You also feel a greater sense of ownership over the results.
The downside, of course, you’re limited to your creative expression capabilities.
1. Sketches
For a story I did about How Do You Software-Update Your Skills? I used a sketch app on my iPad and sketched the core idea.
Pretty crude, I know, but believable.
As you can see, the visual theme replicates the familiar “software update” radio waves icon used in various contexts - like smart TV, phone, or electric vehicle - and applies it to human learning.
To get a deeper view and learn from professional illustrators, check out:
The backstory behind the great work Penny Raile did for my book design, Total Acuity
My interview with NYTimes illustrator, Agnes Lee in How to Bring A Story to Life with Illustration?
2. Photos
For Tale of A Drowned Car story, I took this photo after coming across a real event of a drowned car and a crowd forming to see the process of the police getting the car out of the water.
The high authenticity value and the fact that this was a real event that carried practical visual storytelling tips - I think, make the step-by-step visual drama compelling.

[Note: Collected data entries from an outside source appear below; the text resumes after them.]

(* ===== verification/Exec.v ===== *)
(** * Executing queries ([src/query.c], lines 296-867)

    The functions build the SQL text, call the driver and move values between
    result rows or parameters and the caller's records.  A function that
    changes the query returns it with its other results; an output parameter is
    an [option], [None] when nothing was written to it. *)

From S2P Require Import Prelude Types Mem Strbuf Dialect Model Backend Query Builder Tx Result.

(** The record [k] places after [r] ([ptr += struct_size]). *)
Definition rec_at (r : recptr) (k : nat) : recptr := (fst r, (snd r + k)%nat).

(** The first field with a flag, in declaration order. *)
Fixpoint first_flag (flag : Z) (fs : list field) : option field :=
  match fs with
  | [] => None
  | f :: fs' => if has_flag (f_flags f) flag then Some f else first_flag flag fs'
  end.

Section exec.
Context {S : Type}.
Implicit Types (q : query S).

Definition query_exec q (sql : strbuf) : M S (corm_err * strbuf) :=
  corm_build_sql q sql (query_bt q).

(** [hook && (err = hook(db, record)) != CORM_OK]. *)
Definition run_hook (h : option (hook S)) (record : option recptr) : M S corm_err :=
  match h with Some f => f record | None => mret CORM_OK end.

(** The filter [corm_find] adds for models with a soft-delete field. *)
Definition soft_delete_filter q : M S (query S) :=
  match q_model q with
  | Some m =>
      if q_unscoped q then mret q
      else
        fs ← deref (model_fields m);
        match first_flag CORM_FLAG_SOFT_DELETE fs with
        | Some f => q' ← corm_query_where_null (Some q) (f_name f); deref q'
        | None => mret q
        end
  | None => mret q
  end.

Definition corm_find (qo : option (query S)) : M S (corm_err * query S * option loc) :=
  q ← deref qo;
  q ← soft_delete_filter q;
  let q := set_q_op CORM_OP_SELECT q in
  '(err, sql) ← query_exec q corm_strbuf_init;
  if is_err err then mret (err, q, None)
  else
    b ← deref (q_db q);
    f ← deref (be_query b);
    text ← corm_strbuf_cstr sql;
    '(err, out) ← f text (q_params q);
    mret (err, q, out).

(** The inner loop: the first column whose name is the field's. *)
Fixpoint find_column (names : list (option string)) (name : string) (j : nat) : M S (option nat) :=
  match names with
  | [] => mret None
  | n :: names' =>
      s ← deref n;
      if String.eqb s name then mret (Some j) else find_column names' name (Datatypes.S j)
  end.

(** One row into one record, field by field. *)
Definition map_row (fs : list field) (res : corm_result) (row : Z) (record : recptr) : M S unit :=
  for_each fs (fun f _ =>
    name ← (if 0 <? r_column_count res then deref (f_name f) else mret EmptyString);
    j ← find_column (take (Z.to_nat (r_column_count res)) (r_column_names res)) name 0;
    match j with
    | Some j => v ← deref (cell_at res row (Z.of_nat j)); corm_field_set_value record f v
    | None => mret tt
    end) tt.

Definition corm_first (qo : option (query S)) (record : recptr) : M S (corm_err * query S) :=
  q ← deref qo;
  '(err, q, res) ← corm_find (Some (set_q_offset 0 (set_q_limit 1 q)));
  if is_err err then mret (err, q)
  else
    empty ← match res with
            | None => mret true
            | Some _ => r ← get_result res; mret (r_row_count r =? 0)
            end;
    if (empty : bool) then corm_result_release res;; mret (CORM_ERR_NOTFOUND, q)
    else
      r ← get_result res;
      m ← deref (q_model q);
      fs ← deref (model_fields m);
      map_row fs r 0 record;;
      run_hook (m_after_find m) (Some record);;
      corm_result_release res;;
      mret (CORM_OK, q).

(** Bind the record's values of all fields that are not auto-incremented. *)
Definition bind_fields (fs : list field) (record : recptr) q : M S (query S) :=
  for_each fs (fun f q =>
    if has_flag (f_flags f) CORM_FLAG_AUTOINC then mret q
    else v ← corm_field_get_value record f; q' ← corm_query_bind (Some q) v; deref q') q.

(** [driver exec(db, sql, q->params, q->param_count)]. *)
Definition driver_exec q (sql : strbuf) : M S corm_err :=
  b ← deref (q_db q);
  f ← deref (be_exec b);
  text ← corm_strbuf_cstr sql;
  f text (q_params q).

Definition corm_create (qo : option (query S)) (record : recptr) (insert_id : bool) :
    M S (corm_err * query S * option Z) :=
  q ← deref qo;
  hook_err ← run_hook (q_model q ≫= m_before_create) (Some record);
  if negb (bool_decide (hook_err = CORM_OK)) then mret (hook_err, q, None)
  else
    let q := set_q_op CORM_OP_INSERT q in
    '(err, sql) ← query_exec q corm_strbuf_init;
    if is_err err then mret (err, q, None)
    else
      m ← deref (q_model q);
      fs ← deref (model_fields m);
      q ← bind_fields fs record q;
      err ← driver_exec q sql;
      if decide (err = CORM_OK) then
        id ← (if insert_id then
                b ← deref (q_db q); f ← deref (be_last_insert_id b); id ← f; mret (Some id)
              else mret None);
        run_hook (m_after_create m) (Some record);;
        mret (err, q, id)
      else mret (err, q, None).

(** What [corm_update_internal] and [corm_delete_internal] share: [before] and
    [after] are the hooks of the operation. *)
Definition exec_internal (op : corm_query_op_t) (before after : option (hook S)) q
    (affected : bool) (record : option recptr) : M S (corm_err * query S * option Z) :=
  hook_err ← run_hook before record;
  if negb (bool_decide (hook_err = CORM_OK)) then mret (hook_err, q, None)
  else
    let q := set_q_op op q in
    '(err, sql) ← query_exec q corm_strbuf_init;
    if is_err err then mret (err, q, None)
    else
      err ← driver_exec q sql;
      if decide (err = CORM_OK) then
        n ← (if affected then
               b ← deref (q_db q); f ← deref (be_rows_affected b); n ← f; mret (Some n)
             else mret None);
        run_hook after record;;
        mret (err, q, n)
      else mret (err, q, None).

Definition corm_update_internal (qo : option (query S)) (affected : bool)
    (record : option recptr) : M S (corm_err * query S * option Z) :=
  q ← deref qo;
  exec_internal CORM_OP_UPDATE (q_model q ≫= m_before_update) (q_model q ≫= m_after_update)
    q affected record.

Definition corm_update (qo : option (query S)) (affected : bool) :
    M S (corm_err * query S * option Z) :=
  corm_update_internal qo affected None.

(** The value a soft delete writes. *)
Definition deleted_mark : corm_value := Value CORM_STRING false (UStr (PLit "deleted")).

Definition corm_delete_internal (qo : option (query S)) (affected : bool)
    (record : option recptr) : M S (corm_err * query S * option Z) :=
  q ← deref qo;
  soft ← match q_model q with
         | Some m => fs ← deref (model_fields m); mret (first_flag CORM_FLAG_SOFT_DELETE fs)
         | None => mret None
         end;
  match soft with
  | Some f =>
      qo ← corm_query_set (Some q) (f_name f) deleted_mark;
      corm_update_internal qo affected record
  | None =>
      exec_internal CORM_OP_DELETE (q_model q ≫= m_before_delete) (q_model q ≫= m_after_delete)
        q affected record
  end.

Definition corm_delete (qo : option (query S)) (affected : bool) :
    M S (corm_err * query S * option Z) :=
  corm_delete_internal qo affected None.

(** ** Convenience functions *)

Definition corm_find_all (db : option (backend S)) (m : model S) (cond : option string)
    (records : option recptr) (count : option Z) : M S (corm_err * option Z) :=
  q ← corm_query_new db (Some m);
  match q with
  | None => mret (CORM_ERR_NOMEM, None)
  | Some _ =>
      q ← match cond with Some _ => corm_query_where q cond | None => mret q end;
      '(err, q, res) ← corm_find q;
      if is_err err then corm_query_free (Some q);; mret (err, None)
      else
        let max_capacity := match count with Some c => if 0 <? c then c else -1 | None => -1 end in
        total_rows ← match res with Some _ => corm_result_row_count res | None => mret 0 end;
        let copy_count :=
          if (0 <? max_capacity) && (max_capacity <? total_rows) then max_capacity
          else total_rows in
        match res, records with
        | Some _, Some ptr =>
            r ← get_result res;
            for_each (seq 0 (Z.to_nat copy_count)) (fun k _ =>
              fs ← deref (model_fields m);
              map_row fs r (Z.of_nat k) (rec_at ptr k);;
              run_hook (m_after_find m) (Some (rec_at ptr k));;
              mret tt) tt
        | _, _ => mret tt
        end;;
        corm_result_release res;;
        corm_query_free (Some q);;
        mret (CORM_OK, match res, count with Some _, Some _ => Some copy_count | _, _ => None end)
  end.

Definition corm_create_one (db : option (backend S)) (m : option (model S)) (record : recptr)
    (insert_id : bool) : M S (corm_err * option Z) :=
  q ← corm_query_new db m;
  match q with
  | None => mret (CORM_ERR_NOMEM, None)
  | Some _ =>
      '(err, q, id) ← corm_create q record insert_id;
      corm_query_free (Some q);;
      mret (err, id)
  end.

Definition corm_find_one (db : option (backend S)) (m : option (model S)) (cond : option string)
    (record : recptr) : M S corm_err :=
  q ← corm_query_new db m;
  match q with
  | None => mret CORM_ERR_NOMEM
  | Some _ =>
      q ← match cond with Some _ => corm_query_where q cond | None => mret q end;
      '(err, q) ← corm_first q record;
      corm_query_free (Some q);;
      mret err
  end.

(** [rows[0][0].v.i]. *)
Definition first_int (res : option loc) : M S Z :=
  r ← get_result res;
  v ← deref (cell_at r 0 0);
  deref (u_as_i (v_u v)).

(** [count]: whether the caller passes a pointer; it is set to 0 first. *)
Definition corm_count (db : option (backend S)) (m : option (model S)) (cond : option string)
    (count : bool) : M S (corm_err * option Z) :=
  let zero := if count then Some 0 else None in
  q ← corm_query_new db m;
  match q with
  | None => mret (CORM_ERR_NOMEM, zero)
  | Some _ =>
      q ← corm_query_select q (Some "COUNT(*)");
      q ← match cond with Some _ => corm_query_where q cond | None => mret q end;
      '(err, q, res) ← corm_find q;
      if is_err err then
        corm_result_release res;; corm_query_free (Some q);; mret (err, zero)
      else
        rows ← match res with Some _ => corm_result_row_count res | None => mret 0 end;
        n ← (if (0 <? rows) && count then n ← first_int res; mret (Some (wrap_i32 n))
             else mret zero);
        corm_result_release res;;
        corm_query_free (Some q);;
        mret (CORM_OK, n)
  end.

Definition corm_query_count (qo : option (query S)) (out_count : bool) :
    M S (corm_err * option (query S) * option Z) :=
  match qo, out_count with
  | Some q, true =>
      if is_null (q_db q) then mret (CORM_ERR_NULL, qo, None)
      else
        let old_cols := q_select_cols q in
        sb ← sb_add corm_strbuf_init "COUNT(*)";
        '(err, q, res) ← corm_find (Some (set_q_select sb q));
        let q := set_q_select old_cols q in
        if negb (bool_decide (err = CORM_OK)) then mret (err, Some q, None)
        else
          rows ← match res with Some _ => corm_result_row_count res | None => mret 0 end;
          if rows =? 0 then corm_result_release res;; mret (CORM_OK, Some q, Some 0)
          else
            n ← first_int res;
            corm_result_release res;;
            mret (CORM_OK, Some q, Some n)
  | _, _ => mret (CORM_ERR_NULL, qo, None)
  end.
End exec.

As such, photos are great for documentary, product-in-context, customer stories, and much more.
3. Icons
If you browse my past stories here, you’ll see that I often use simple icons to convey the core message of a story.
Like in the story How About Some Human Touch?
I like this approach because of its minimalistic and clean design.
Since our eye is naturally drawn to look first at visuals before text, in one look, you get the gist.